このように、文書中の要チェック箇所が赤文字になりました。「その時」は「そのとき」と開く(ひらがなにする)表記ルールだった、「行なう」は「行う」とするべきだ、「10000000年」は桁区切りを入れて「10,000,000年」だよな、などと赤文字の箇所をチェックしていくと、表記や用語を整えられるというわけです。

どういう場面で使えるか?

編集者やライター、または企業の広報担当者やブロガーなど多くの文章を編集する人にとって、表記統一は面倒なうえにミスを起こしやすい作業です。できるだけ機械的に行えるようにするのがいいですが、媒体や企業により表記ルールが異なり、Wordなどが持つ校正ツールでも大まかにしかできないのが現状です。

このツールはGoogleドキュメント上で動作します。Googleドキュメントの利点は2つあり、1つは文書の共有が容易なことで、編集のため原稿を集めたり、修正依頼の内容を加えて書き手に戻したり、といったやりとりが非常にスムーズになります。もう1つは誰でも無料で使えるため、他者に「あなたもGoogleドキュメントを使ってね!」と勧めやすいことです。編集機能も十分だと言っていいでしょう。

テレワークの普及により多くの現場で文書共有の重要性が増していると思いますが、そうした場面で、Googleドキュメントは要求に応えてくれる相当いい感じのソリューションです。私の本業でも、原稿のやり取りをGoogleドキュメントで行うことが増えています。

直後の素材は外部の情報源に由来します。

Lemma strash_gate_keeps po rep dead visited nl pos mb ip d og : strash_inv po rep dead visited nl -> holds nl pos ip d ->
  classify {| lv_pos := pos; lv_base := mb; lv_ip := ip; lv_dev := d |} = Some og -> pos ∉ visited ->
  wp (strash_gate prot po rep og) nl (strash_post po (pos :: visited) nl).
Proof using Hchunk.
  intros S Hh Hc Hv. pose proof (si_nl _ _ _ _ _ S) as I. pose proof Hh as (_ & _ & ? & _ & _ & _ & Hd).
  destruct (fresh_recorded nl dead pos mb ip d og Hh Hc) as [Epos Hrec].
  assert (Hsame : strash_post po (pos :: visited) nl (rep, false) nl) by (split_and!; [by apply keeps_refl|done|exists dead; by apply strash_visit]).
  unfold strash_gate. destruct (gr_out og) as [go|] eqn:Ego; [|done]. destruct (key_of og) as [k|] eqn:Ek; [|done].
  destruct (rep !! k) as [r|] eqn:Er.
  2: { split_and!; [by apply keeps_refl|done|]. exists dead. simpl. rewrite <- Epos in *. by eapply strash_insert. }
  destruct (si_rep _ _ _ _ _ S k r Er) as (Ekr & [ro Ero] & Hvr & ipr & Hrecr). rewrite Ero.
  destruct (recorded_key nl dead r ipr k (si_dead _ _ _ _ _ S) Hrecr Ekr (key_awake nl pos mb ip d og k I Hd Hc Ek)) as (mbr & dr & gr & Hhr & Hcr & Ekg & Eog & Epg).
  pose proof Hhr as (_ & _ & ? & _ & _ & _ & Hdr). assert (Hne : ipr <> ip) by (eapply recorded_other; [done|exact Hh|intros E; by rewrite E in Hvr|exact Hrecr]).
  destruct (classify_spec _ _ _ _ _ Hc) as (_ & _ & io & pio & Eio & Hpio & Hon & _). rewrite Ego in Hon.
  destruct (classify_spec _ _ _ _ _ Hcr) as (_ & _ & ir & pir & Eir & Hpir & Honr & _). rewrite Eog, Ero in Honr.
  assert (Hago : awake nl go) by (by apply (pin_awake nl ip d io pio)). assert (Haro : awake nl ro) by (by apply (pin_awake nl ipr dr ir pir)).
  destruct (is_protected prot ro && is_protected prot go); [done|]. destruct (negb (is_protected prot ro) && is_protected prot go).
  - rewrite <- Epg, Eir. apply (merge_into_keeps nl po (gr_pos r) ipr dr ir pir ro go); try done.
    + destruct Hago as (? & ? & _). eauto.
    + intros _. rewrite Ero in Eog. by eapply (same_key_merges nl ipr dr gr _ mbr ro ip d og _ mb go k).
    + intros nl' fd Hneo Hf Hu K Hi Hk. split_and!; [done|exact (reports_delete _ _ _ _ _ Hdr Hi)|]. exists (ro :: dead). simpl.
      assert (S' : strash_inv po (delete k rep) (ro :: dead) visited nl').
      { apply (strash_merged po rep dead visited nl nl' ipr ro go ir fd S K Hi Hk Hneo Hf Hu Hago). intros k' r' [Hkk Hr']%lookup_delete_Some. split; [done|].
        intros ip' Hrec'. eapply (recorded_other nl dead r' ip' (gr_pos r)); [done|exact Hhr| |exact Hrec']. intros E. apply Hkk. symmetry. by eapply (si_inj _ _ _ _ _ S). }
      rewrite <- Epos in *. rewrite <- (insert_delete_eq rep k og). eapply strash_insert; [exact S'|done|by rewrite Ego|done|].
      eapply (merged_recorded po nl nl' ipr ro go ir fd dead); try done. by apply S.
  - rewrite Eio. apply (merge_into_keeps nl po (gr_pos og) ip d io pio go ro); try done.
    + by rewrite Epos.
    + destruct Haro as (? & ? & _). eauto.
    + intros _. rewrite Ero in Eog. by eapply (same_key_merges nl ip d og _ mb go ipr dr gr _ mbr ro k).
    + intros nl' fd Hneo Hf Hu K Hi Hk. split_and!; [done|exact (reports_delete _ _ _ _ _ Hd Hi)|]. exists (go :: dead). simpl. apply strash_visit.
      apply (strash_merged po rep dead visited nl nl' ip go ro io fd S K Hi Hk Hneo Hf Hu Haro). intros k' r' Hr'. split; [done|].
      intros ip' Hrec'. eapply (recorded_other nl dead r' ip' pos); [done|exact Hh| |exact Hrec'].
      destruct (si_rep _ _ _ _ _ S k' r' Hr') as (_ & _ & Hin & _). intros E. by rewrite E in Hin.
Qed.

Lemma strash_at_keeps po rep dead visited nl pos : strash_inv po rep dead visited nl -> good_pos pos -> pos ∉ visited ->
  wp (strash_at prot po rep pos) nl (strash_post po (pos :: visited) nl).
Proof using Hchunk.
  intros S Hg Hv. pose proof (si_nl _ _ _ _ _ S) as I.
  assert (Hsame : strash_post po (pos :: visited) nl (rep, false) nl) by (split_and!; [by apply keeps_refl|done|exists dead; by apply strash_visit]).
  unfold strash_at. apply wp_slot. destruct (get_model nl pos) as [mb|] eqn:Hm; [|done]. apply (wp_object nl pos mb); [done..|].
  intros ip d Hh _. destruct (classify _) as [og|] eqn:Hc; [|done]. by eapply strash_gate_keeps.
Qed.

Lemma strash_all_keeps po ps : forall rep dead visited nl, strash_inv po rep dead visited nl -> Forall good_pos ps -> NoDup ps ->
  (forall pos, pos ∈ ps -> pos ∉ visited) -> wp (strash_all prot po rep ps) nl (fun c nl' => keeps nl nl' /\ reports c nl nl').
Proof using Hchunk.
  induction ps as [|pos ps IH]; intros rep dead visited nl S Hg Hnd Hv; [split; [by apply keeps_refl, S|done]|]. apply Forall_cons in Hg as [Hp Hg]. apply NoDup_cons in Hnd as [Hni Hnd].
  cbn [strash_all]. apply wp_bind. eapply wp_mono; [eapply strash_at_keeps; [exact S|done|by apply Hv; left]|]. intros [rep1 c1] nl1 (K1 & R1 & dead1 & S1).
  apply wp_bind. eapply wp_mono; [eapply IH; [exact S1|done|done|]|].
  - intros q Hq [->|Hq']%elem_of_cons; [done|]. apply (Hv q); [by right|done].
  - intros c2 nl2 [K2 R2]. apply wp_ret. split; [exact (keeps_chain _ _ _ K1 K2)|exact (reports_trans _ _ _ _ _ R1 R2)].
Qed.

Lemma positions_NoDup nl : NoDup (map fst (slots_of nl)).
Proof using Type.
  clear Hchunk. unfold slots_of.
  assert (H : forall bs c0, let l := concat (imap (fun c b => imap (fun v mb => ({| vec_pos := Z.of_nat v; chunk_pos := Z.of_nat (c0 + c) |}, mb)) (slots b)) bs) in
    NoDup (map fst l) /\ forall x, x ∈ l -> Z.of_nat c0 <= chunk_pos x.1); [|exact (proj1 (H (models nl) 0%nat))].
  induction bs as [|b bs IH]; intros c0; cbn zeta.
  { split; [apply NoDup_nil_2|]. intros x Hx. by apply elem_of_nil in Hx. }
  cbn [imap concat]. specialize (IH (S c0)). cbn zeta in IH. destruct IH as [IH1 IH2].
  assert (E : imap ((fun c b0 => imap (fun v mb => ({| vec_pos := Z.of_nat v; chunk_pos := Z.of_nat (c0 + c) |}, mb)) (slots b0)) ∘ S) bs =
    imap (fun c b0 => imap (fun v mb => ({| vec_pos := Z.of_nat v; chunk_pos := Z.of_nat (S c0 + c) |}, mb)) (slots b0)) bs).
  { apply imap_ext. intros i x Hx. simpl. by replace (c0 + S i)%nat with (S (c0 + i)) by lia. }
  rewrite E. rewrite map_app. split.
  - apply NoDup_app. split_and!.
    + apply NoDup_alt. intros i j x Hi Hj. change (map fst ?l) with (fst <$> l) in *. rewrite list_lookup_fmap, list_lookup_imap in Hi, Hj.
      destruct (slots b !! i), (slots b !! j); try done. simpl in *. injection Hi as <-. injection Hj as Hj. lia.
    + intros x Hx Hy. apply list_elem_of_fmap in Hx as (x' & -> & Hx). apply elem_of_lookup_imap in Hx as (v & mb & -> & _).
      apply list_elem_of_fmap in Hy as (y & Ey & Hy). specialize (IH2 y Hy). rewrite <- Ey in IH2. simpl in IH2. lia.
    + exact IH1.
  - intros x [Hx|Hx]%elem_of_app; [|specialize (IH2 x Hx); lia]. apply elem_of_lookup_imap in Hx as (v & mb & -> & _). simpl. lia.
Qed.

Lemma positions_good nl : Forall good_pos (map fst (slots_of nl)).
Proof using Type.
  apply Forall_forall. intros pos Hp. apply list_elem_of_fmap in Hp as ([q mb] & -> & Hs). by apply slots_of_elem in Hs as [? _].
Qed.

Lemma strash_keeps nl : nl_inv nl -> wp (optimize_strash prot) nl (fun c nl' => keeps nl nl' /\ reports c nl nl').
Proof using Hchunk.
  intros I. apply wp_fanout; [done|]. intros fan Hf. unfold wp, mbind, St_bind, positions.
  apply (strash_all_keeps (pin_out fan) (map fst (slots_of nl)) ∅ [] []).
  - split; [done|by apply fanout_flags| | |].
    + intros n nd Hn. by apply elem_of_nil in Hn.
    + intros k r. by rewrite lookup_empty.
    + intros k k' r r'. by rewrite lookup_empty.
  - apply positions_good.
  - apply positions_NoDup.
  - intros pos _. apply not_elem_of_nil.
Qed.

(** ** Buffers *)

Lemma named_yes d : named d ["YES"] = true -> exists x, d = m_YES x.
Proof using Type. destruct d; try done. eauto. Qed.

(** Another pin drives the node. *)
Definition contested (nl : netlist device) (ip : impl_ptr) (i : nat) (n : node_ptr) : Prop := exists ip' d' j p,
  s_impls nl !! ip' = Some d' /\ device_pins d' !! j = Some p /\ nodes p = Some n /\ out_flag d' j = true /\ out_pin ip' j <> out_pin ip i.
(** A buffer that has to stay. *)
Definition needed (nl : netlist device) (ip : impl_ptr) : Prop := forall x p0 p1 a b,
  s_impls nl !! ip = Some (m_YES x) -> g1_pins x = [p0; p1] -> nodes p0 = Some a -> nodes p1 = Some b ->
  a = b \/ is_protected prot b = true \/ contested nl ip 1 b.

Lemma rename_yes ρ d x : rename ρ d = m_YES x -> exists y, d = m_YES y /\ g1_pins x = map (rename_pin ρ) (g1_pins y).
Proof using Type. destruct d; try done. intros [= <-]. by eexists. Qed.

Lemma merged_needed po nl nl' ip0 x0 p1 from to fd ip : nl_inv nl -> flags_ok po nl -> s_impls nl !! ip0 = Some (m_YES x0) ->
  g1_pins x0 !! 1%nat = Some p1 -> nodes p1 = Some from -> is_protected prot from = false ->
  s_impls nl' = rename (replace from to) <$> delete ip0 (s_impls nl) ->
  s_nodes nl !! from = Some fd -> has_unique_driver_pin po (pins fd) (out_pin ip0 1) = true ->
  needed nl ip -> needed nl' ip.
Proof using Type.
  clear Hchunk. intros I Hfl Hd0 Hp1 Hn1 Hpr Hi Hf Hu Hneed x q0 q1 a b Hx Hq Ha Hb.
  apply (merged_impl nl nl' ip0 from to Hi) in Hx as (d & Hne & Hd & Ed). symmetry in Ed. apply rename_yes in Ed as (y & -> & Ey).
  rewrite Hq in Ey. destruct (g1_pins y) as [|r0 [|r1 [|? ?]]] eqn:Hy; try done. injection Ey as -> ->. simpl in Ha, Hb.
  destruct (nodes r0) as [a'|] eqn:Ha'; [|done]. destruct (nodes r1) as [b'|] eqn:Hb'; [|done]. injection Ha as <-. injection Hb as <-.
  assert (Hdrv : forall ip' d' j p, s_impls nl !! ip' = Some d' -> device_pins d' !! j = Some p -> nodes p = Some from -> out_flag d' j = true -> out_pin ip' j = out_pin ip0 1).
  { intros ip' d' j p Hd' Hj Hpn Hfj. apply (unique_driver po (pins fd) _ _ Hu).
    - by apply (on_node chunk_models nl from fd ip' d' j p).
    - rewrite <- Hfj. apply (Hfl ip' d' j Hd'). by eapply lookup_lt_Some. }
  destruct (Hneed y r0 r1 a' b' Hd Hy Ha' Hb') as [->|[Hpb|(ip' & d' & j & p & Hd' & Hj & Hpn & Hfj & Hpin)]]; [by left| |].
  - right. left. unfold replace. case_decide; [congruence|done].
  - right. right. assert (Hbf : b' <> from).
    { intros ->. assert (E : out_pin ip 1 = out_pin ip0 1) by (apply (Hdrv ip (m_YES y) 1%nat r1); [done|change (g1_pins y !! 1%nat = Some r1); by rewrite Hy|done|done]).
      apply out_pin_inj in E as [? _]. done. }
    assert (Hip : ip' <> ip0).
    { intros ->. rewrite Hd0 in Hd'. injection Hd' as <-. unfold out_flag, is_output_pin in Hfj. cbn in Hfj. apply Nat.eqb_eq in Hfj. subst.
      change (g1_pins x0 !! 1%nat = Some p) in Hj. congruence. }
    unfold replace at 1. rewrite decide_False by done.
    exists ip', (rename (replace from to) d'), j, (rename_pin (replace from to) p). split_and!; [| | | |done].
    + by rewrite Hi, lookup_fmap, lookup_delete_ne, Hd'.
    + rewrite pins_rename. change (map ?f ?l) with (f <$> l). by rewrite list_lookup_fmap, Hj.
    + simpl. rewrite Hpn. simpl. unfold replace. by rewrite decide_False.
    + unfold out_flag. by rewrite model_name_rename, pins_rename, length_map.
Qed.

どのような文字をどう置換するか/赤文字にしてチェックするかのテーブル(一覧)はGoogleスプレッドシートで管理できます。そのため、媒体や企業の表記ルールに合わせたカスタマイズもやりやすく、かゆいところまで手の届くツールにできます。

この手のツールは、個人の作業であればライティングに慣れるほど利用頻度は下がるものです。しかし、表記ミスはどれだけ慣れてもゼロにはできないので、チェック能力の高いツールがあれば、いつまでも頼りにできます。また、何人もの書き手の原稿を集めて編集する立場の人は、書き手ごとにクセがある原稿の表記を簡単に統一できるようになり、かなりの作業効率アップにつなげられます。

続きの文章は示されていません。